(* ===== verification/Http.v ===== *)
(** HTTP messages as the server sees them, and the string operations of the Rust standard
    library its request handling uses; the host and scheme of a request ([cgi.rs],
    [server/cache_policy.rs]).

    A header map is the list of its fields in order, each under its lower-case name, as
    [hyper::HeaderMap] keeps them.  [HeaderValue::to_str] belongs to that library: it is a
    parameter wherever it is used. *)

From stdpp Require Import sorting.
From S2P Require Import Prelude Bytes.

Definition headers := (list (bytes * bytes)).

Record Request := mkRequest {
  method : bytes;
  path : bytes;                  (* [uri().path()] *)
  query : option bytes;          (* [uri().query()] *)
  authority : option bytes;      (* [uri().authority()] *)
  fields : headers }.

Definition get_all (h : headers) (name : bytes) : list bytes := (filter (fun kv => kv.1 = name) h).*2.
Definition hget (h : headers) (name : bytes) : option bytes := head (get_all h name).
Definition contains_key (h : headers) (name : bytes) : bool := bool_decide (is_Some (hget h name)).

(** A response; header fields in the order they are appended. *)
Record Response := mkResponse { r_status : Z; r_headers : headers; r_body : bytes }.

Definition text (status : Z) (msg : bytes) : Response :=
  mkResponse status [(lit "content-type", lit "text/plain; charset=utf-8")] msg.

(** ** [str] *)

(** [split(&\[..\])] on a set of ASCII characters. *)
Fixpoint split_any (seps : list Z) (b : bytes) : list bytes :=
  match b with
  | [] => [[]]
  | x :: b' =>
      if bool_decide (x ∈ seps) then [] :: split_any seps b'
      else match split_any seps b' with
           | [] => [[x]]
           | p :: ps => (x :: p) :: ps
           end
  end.

(** [find(&str)]: where the first occurrence starts. *)
Fixpoint find_sub (needle b : bytes) : option nat :=
  if starts_with b needle then Some 0%nat
  else match b with [] => None | _ :: b' => S <$> find_sub needle b' end.
Definition contains_sub (needle b : bytes) : bool := bool_decide (is_Some (find_sub needle b)).

Definition ends_with (b s : bytes) : bool := starts_with (reverse b) (reverse s).
Definition strip_suffix (s b : bytes) : option bytes := reverse <$> strip_prefix (reverse s) (reverse b).

(** [rfind(char)]. *)
Definition rposition (x : Z) (b : bytes) : option nat :=
  (fun i => (length b - 1 - i)%nat) <$> position x (reverse b).

(** [join(sep)]. *)
Fixpoint join (sep : bytes) (ps : list bytes) : bytes :=
  match ps with [] => [] | [p] => p | p :: ps' => p ++ sep ++ join sep ps' end.

(** [sort()] and [sort_unstable()] of strings, and [dedup()]. *)
Definition sort_bytes (l : list bytes) : list bytes := sort_by bytes_cmp l.
Fixpoint dedup (l : list bytes) : list bytes :=
  match l with
  | x :: ((y :: _) as l') => if beq x y then dedup l' else x :: dedup l'
  | l => l
  end.

(** ** Lemmas *)

Lemma get_all_cons k v h name :
  get_all ((k, v) :: h) name = if bool_decide (k = name) then v :: get_all h name else get_all h name.
Proof.
  unfold get_all. cbn [filter list_filter fst].
  destruct (decide (k = name)) as [E|E].
  - by rewrite bool_decide_true.
  - by rewrite bool_decide_false.
Qed.

Lemma split_any_nonempty seps b : split_any seps b <> [].
Proof. destruct b; simpl; [done|]. case_bool_decide; [done|]. by destruct (split_any _ _). Qed.

Lemma join_cons sep p q ps : join sep (p :: q :: ps) = p ++ sep ++ join sep (q :: ps).
Proof. done. Qed.

(** *** Where a byte is *)

Lemma rposition_last c x y : c ∉ y -> rposition c (x ++ c :: y) = Some (length x).
Proof.
  intros Hy. unfold rposition. rewrite reverse_app, reverse_cons, <- app_assoc. cbn [Datatypes.app].
  rewrite position_app by (by rewrite elem_of_reverse). cbn. f_equal. rewrite length_reverse, length_app. cbn. lia.
Qed.

(** Splitting what was joined gives the pieces back. *)
Lemma split_on_join c ps :
  ps <> [] -> Forall (fun p => c ∉ p) ps -> split_on c (join [c] ps) = ps.
Proof.
  intros Hne Hf. induction Hf as [|p ps Hp Hf IH]; [done|].
  destruct ps as [|q ps]; [by apply split_on_none|].
  rewrite join_cons. cbn [app]. rewrite split_on_app by done. by rewrite IH.
Qed.

Lemma split_on_pieces c b p : p ∈ split_on c b -> c ∉ p.
Proof.
  revert p. induction b as [|x b IH]; intros p; cbn [split_on].
  - intros ->%list_elem_of_singleton. apply not_elem_of_nil.
  - destruct (Z.eqb_spec x c) as [->|Hx].
    + intros [->|Hp]%elem_of_cons; [apply not_elem_of_nil|by apply IH].
    + destruct (split_on c b) as [|q qs] eqn:E; [by destruct (split_on_nonempty c b)|].
      intros [->|Hp]%elem_of_cons.
      * apply not_elem_of_cons. split; [done|]. apply IH. left.
      * apply IH. by right.
Qed.

Lemma join_split_on c b : join [c] (split_on c b) = b.
Proof.
  induction b as [|x b IH]; [done|]. cbn [split_on].
  destruct (split_on c b) as [|q qs] eqn:E; [by destruct (split_on_nonempty c b)|].
  destruct (Z.eqb_spec x c) as [->|Hx].
  - rewrite join_cons. cbn [app]. by rewrite IH.
  - destruct qs as [|q' qs]; [by rewrite <- IH|].
    rewrite join_cons in IH |- *. cbn [app] in *. by rewrite IH.
Qed.

(** ** The order of strings *)

Lemma bytes_cmp_refl x : bytes_cmp x x = Eq.
Proof. induction x as [|a x IH]; [done|]. cbn. by rewrite Z.compare_refl. Qed.

Lemma bytes_cmp_eq x y : bytes_cmp x y = Eq -> x = y.
Proof.
  revert y. induction x as [|a x IH]; intros [|b y]; cbn; try done.
  destruct (Z.compare_spec a b); [intros ?; f_equal; auto|done..].
Qed.

Lemma bytes_cmp_antisym x y : bytes_cmp y x = CompOpp (bytes_cmp x y).
Proof.
  revert y. induction x as [|a x IH]; intros [|b y]; cbn; try done.
  rewrite (Z.compare_antisym a b). destruct (Z.compare a b); cbn; [apply IH|done..].
Qed.

Definition bytes_le (x y : bytes) : Prop := bytes_cmp x y <> Gt.

Lemma bytes_le_trans x y z : bytes_le x y -> bytes_le y z -> bytes_le x z.
Proof.
  unfold bytes_le. revert y z. induction x as [|a x IH]; intros [|b y] [|c z]; cbn; try done.
  destruct (Z.compare_spec a b), (Z.compare_spec b c), (Z.compare_spec a c); try done; try lia.
  apply IH.
Qed.

#[export] Instance bytes_le_dec : RelDecision bytes_le.
Proof. unfold bytes_le. solve_decision. Defined.
#[export] Instance bytes_le_antisymm : AntiSymm (=) bytes_le.
Proof.
  intros x y H1 H2. unfold bytes_le in *. rewrite bytes_cmp_antisym in H2.
  apply bytes_cmp_eq. by destruct (bytes_cmp x y).
Qed.
#[export] Instance bytes_le_transitive : Transitive bytes_le.
Proof. intros x y z. apply bytes_le_trans. Qed.

Lemma bytes_le_total x y : bytes_le x y \/ bytes_le y x.
Proof. unfold bytes_le. rewrite (bytes_cmp_antisym x y). destruct (bytes_cmp x y); cbn; auto. Qed.

(** Sorting is canonical: what comes out depends only on what is in the list. *)
Lemma insert_bytes_sorted x l :
  StronglySorted bytes_le l -> StronglySorted bytes_le (insert_by bytes_cmp x l).
Proof.
  induction 1 as [|y l Hs IH Hf]; cbn [insert_by]; [by repeat constructor|].
  destruct (bytes_cmp x y) eqn:E.
  1,2: assert (bytes_le x y) as Hxy by (unfold bytes_le; by rewrite E);
    constructor; [by constructor|constructor; [done|]]; eapply Forall_impl; [done|];
    intros z; by apply bytes_le_trans.
  assert (bytes_le y x) as Hyx by (unfold bytes_le; by rewrite (bytes_cmp_antisym x y), E).
  constructor; [done|].
  assert (insert_by bytes_cmp x l ≡ₚ x :: l) as ->; [|by constructor].
  clear. induction l as [|z l IH]; [done|]. cbn [insert_by]. destruct (bytes_cmp x z); [done|done|].
  rewrite IH. by constructor.
Qed.

Lemma sort_bytes_sorted l : StronglySorted bytes_le (sort_bytes l).
Proof. induction l; cbn; [constructor|by apply insert_bytes_sorted]. Qed.

Lemma sort_bytes_Permutation l : sort_bytes l ≡ₚ l.
Proof. apply sort_by_Permutation. Qed.

Lemma sort_bytes_canonical l k : l ≡ₚ k -> sort_bytes l = sort_bytes k.
Proof.
  intros H. apply (StronglySorted_unique bytes_le); [apply sort_bytes_sorted..|].
  by rewrite !sort_bytes_Permutation.
Qed.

....

EXERCISE PROMPT: In the data above, retype exactly and only the lines between the one holding "Definition ends_with (b" and the one holding "(** ** Lemmas *)", inclusive.

ANSWER BOX:
Definition ends_with (b s : bytes) : bool := starts_with (reverse b) (reverse s).
Definition strip_suffix (s b : bytes) : option bytes := reverse <$> strip_prefix (reverse s) (reverse b).

(** [rfind(char)]. *)
Definition rposition (x : Z) (b : bytes) : option nat :=
  (fun i => (length b - 1 - i)%nat) <$> position x (reverse b).

(** [join(sep)]. *)
Fixpoint join (sep : bytes) (ps : list bytes) : bytes :=
  match ps with [] => [] | [p] => p | p :: ps' => p ++ sep ++ join sep ps' end.

(** [sort()] and [sort_unstable()] of strings, and [dedup()]. *)
Definition sort_bytes (l : list bytes) : list bytes := sort_by bytes_cmp l.
Fixpoint dedup (l : list bytes) : list bytes :=
  match l with
  | x :: ((y :: _) as l') => if beq x y then dedup l' else x :: dedup l'
  | l => l
  end.

(** ** Lemmas *)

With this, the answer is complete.